[[ Data, beginning ]]

(* ===== verification/SqliteSchema.v ===== *)
(** What the program uses of a SQLite file and of Python's [sqlite3] module:
    tables with columns and rows, indexes, the statements of its schema, and
    when they are committed.  A statement that changes rows opens a transaction
    when none is open; one that changes the schema does not, and is committed
    at once outside a transaction.  Column types and constraints other than the
    primary key of a replaced row are left out. *)
From stdpp Require Import options.
From S2P Require Import Prelude Values.
Unset Default Proof Using.

Abbreviation row := (gmap string pyval).

Record table := { columns : list string; rows : list row }.
Record index := { ix_table : string; ix_column : string }.
Record database := { tables : gmap string table; indexes : gmap string index }.

Definition empty_database : database := {| tables := ∅; indexes := ∅ |}.

(** The statements, [IF NOT EXISTS] where tables and indexes are created. *)
Inductive statement :=
  | CreateTable (name : string) (cols : list string)
  | CreateIndex (name on column : string)
  | AddColumn (name column : string)
  | InsertOrReplace (name key : string) (r : row)
  | FillNulls (name column : string) (v : pyval).

Definition is_dml (s : statement) : bool :=
  match s with InsertOrReplace _ _ _ | FillNulls _ _ _ => true | _ => false end.

Definition operational_error (m : string) : exn := Exn (OtherError "OperationalError") m.
Definition no_such_table (name : string) : exn := operational_error ("no such table: " +:+ name).
Definition no_such_column (column : string) : exn := operational_error ("no such column: " +:+ column).

Definition put_table (name : string) (t : table) (d : database) : database :=
  {| tables := <[name := t]> (tables d); indexes := indexes d |}.

(** The table, with the columns a statement names. *)
Definition table_with (name : string) (cols : list string) (d : database) : result table :=
  match tables d !! name with
  | None => Raise (no_such_table name)
  | Some t =>
      match List.find (λ c, bool_decide (c ∉ columns t)) cols with
      | Some c => Raise (no_such_column c)
      | None => Ok t
      end
  end.

(** What a statement does to the database it sees. *)
Definition run_statement (s : statement) (d : database) : result database :=
  match s with
  | CreateTable name cols =>
      match tables d !! name, indexes d !! name with
      | Some _, _ => Ok d
      | None, Some _ => Raise (operational_error ("there is already an index named " +:+ name))
      | None, None => Ok (put_table name {| columns := cols; rows := [] |} d)
      end
  | CreateIndex name on column =>
      match indexes d !! name, tables d !! name with
      | Some _, _ => Ok d
      | None, Some _ => Raise (operational_error ("there is already a table named " +:+ name))
      | None, None =>
          _ ← table_with on [column] d;
          Ok {| tables := tables d; indexes := <[name := {| ix_table := on; ix_column := column |}]> (indexes d) |}
      end
  | AddColumn name column =>
      t ← table_with name [] d;
      _ ← raise_if (bool_decide (column ∈ columns t)) (operational_error ("duplicate column name: " +:+ column));
      Ok (put_table name {| columns := columns t ++ [column]; rows := rows t |} d)
  | InsertOrReplace name key r =>
      t ← table_with name (elements (dom r)) d;
      Ok (put_table name
        {| columns := columns t; rows := List.filter (λ r', bool_decide (r' !! key ≠ r !! key)) (rows t) ++ [r] |} d)
  | FillNulls name column v =>
      t ← table_with name [column] d;
      Ok (put_table name
        {| columns := columns t;
           rows := (λ r, if bool_decide (default PNone (r !! column) = PNone) then <[column := v]> r else r) <$> rows t |} d)
  end.

(** ** Connections *)

(** What is committed, and the open transaction's view. *)
Record connection := { committed : database; uncommitted : option database }.

Definition current (c : connection) : database := default (committed c) (uncommitted c).

(** [conn.execute(statement)] *)
Definition execute (s : statement) : stm connection unit := λ c,
  let d := current c in
  let c := if is_dml s then {| committed := committed c; uncommitted := Some d |} else c in
  match run_statement s d with
  | Raise e => (c, Raise e)
  | Ok d =>
      (match uncommitted c with
       | Some _ => {| committed := committed c; uncommitted := Some d |}
       | None => {| committed := d; uncommitted := None |}
       end, Ok tt)
  end.

(** A query: no transaction is opened. *)
Definition query {A} (f : database → result A) : stm connection A := λ c, (c, f (current c)).

(** [with conn: body] *)
Definition with_connection {A} (body : stm connection A) : stm database A := λ d,
  match body {| committed := d; uncommitted := None |} with
  | (c, Ok a) => (current c, Ok a)
  | (c, Raise e) => (committed c, Raise e)
  end.

(** The process dies after the first [k] statements: what the file holds. *)
Definition crash (statements : list statement) (k : nat) (d : database) : database :=
  committed (st_for_each execute (take k statements) {| committed := d; uncommitted := None |}).1.

(** All of them ran, and the connection is left as [with] leaves it. *)
Definition completed (statements : list statement) (d : database) : database :=
  current (st_for_each execute statements {| committed := d; uncommitted := None |}).1.

Definition has_column (d : database) (name column : string) : Prop :=
  ∃ t, tables d !! name = Some t ∧ column ∈ columns t.
(** The bytes a text takes in UTF-8. *)
Fixpoint utf8_size (s : string) : Z :=
  match s with
  | "" => 0
  | String c rest => (if (Ascii.nat_of_ascii c <? 128)%nat then 1 else 2) + utf8_size rest
  end%Z.

(** [os.path.relpath(p, start)] *)
Fixpoint strip_common (p start : path) : path * path :=
  match p, start with
  | x :: p', y :: start' => if decide (x = y) then strip_common p' start' else (p, start)
  | _, _ => (p, start)
  end.
Definition relpath (p start : path) : string :=
  let '(rest, up) := strip_common p start in
  match (replicate (length up) ".." ++ rest)%list with
  | [] => "."
  | names => py_join "/" names
  end.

[[ Data, end ]]

Exercise brief:
Of all the entries above, retype exactly the lines from the line with "Definition empty_database : database" to the line with "string) (r : row)", both included, and no others.

Response for this exercise:
Definition empty_database : database := {| tables := ∅; indexes := ∅ |}.

(** The statements, [IF NOT EXISTS] where tables and indexes are created. *)
Inductive statement :=
  | CreateTable (name : string) (cols : list string)
  | CreateIndex (name on column : string)
  | AddColumn (name column : string)
  | InsertOrReplace (name key : string) (r : row)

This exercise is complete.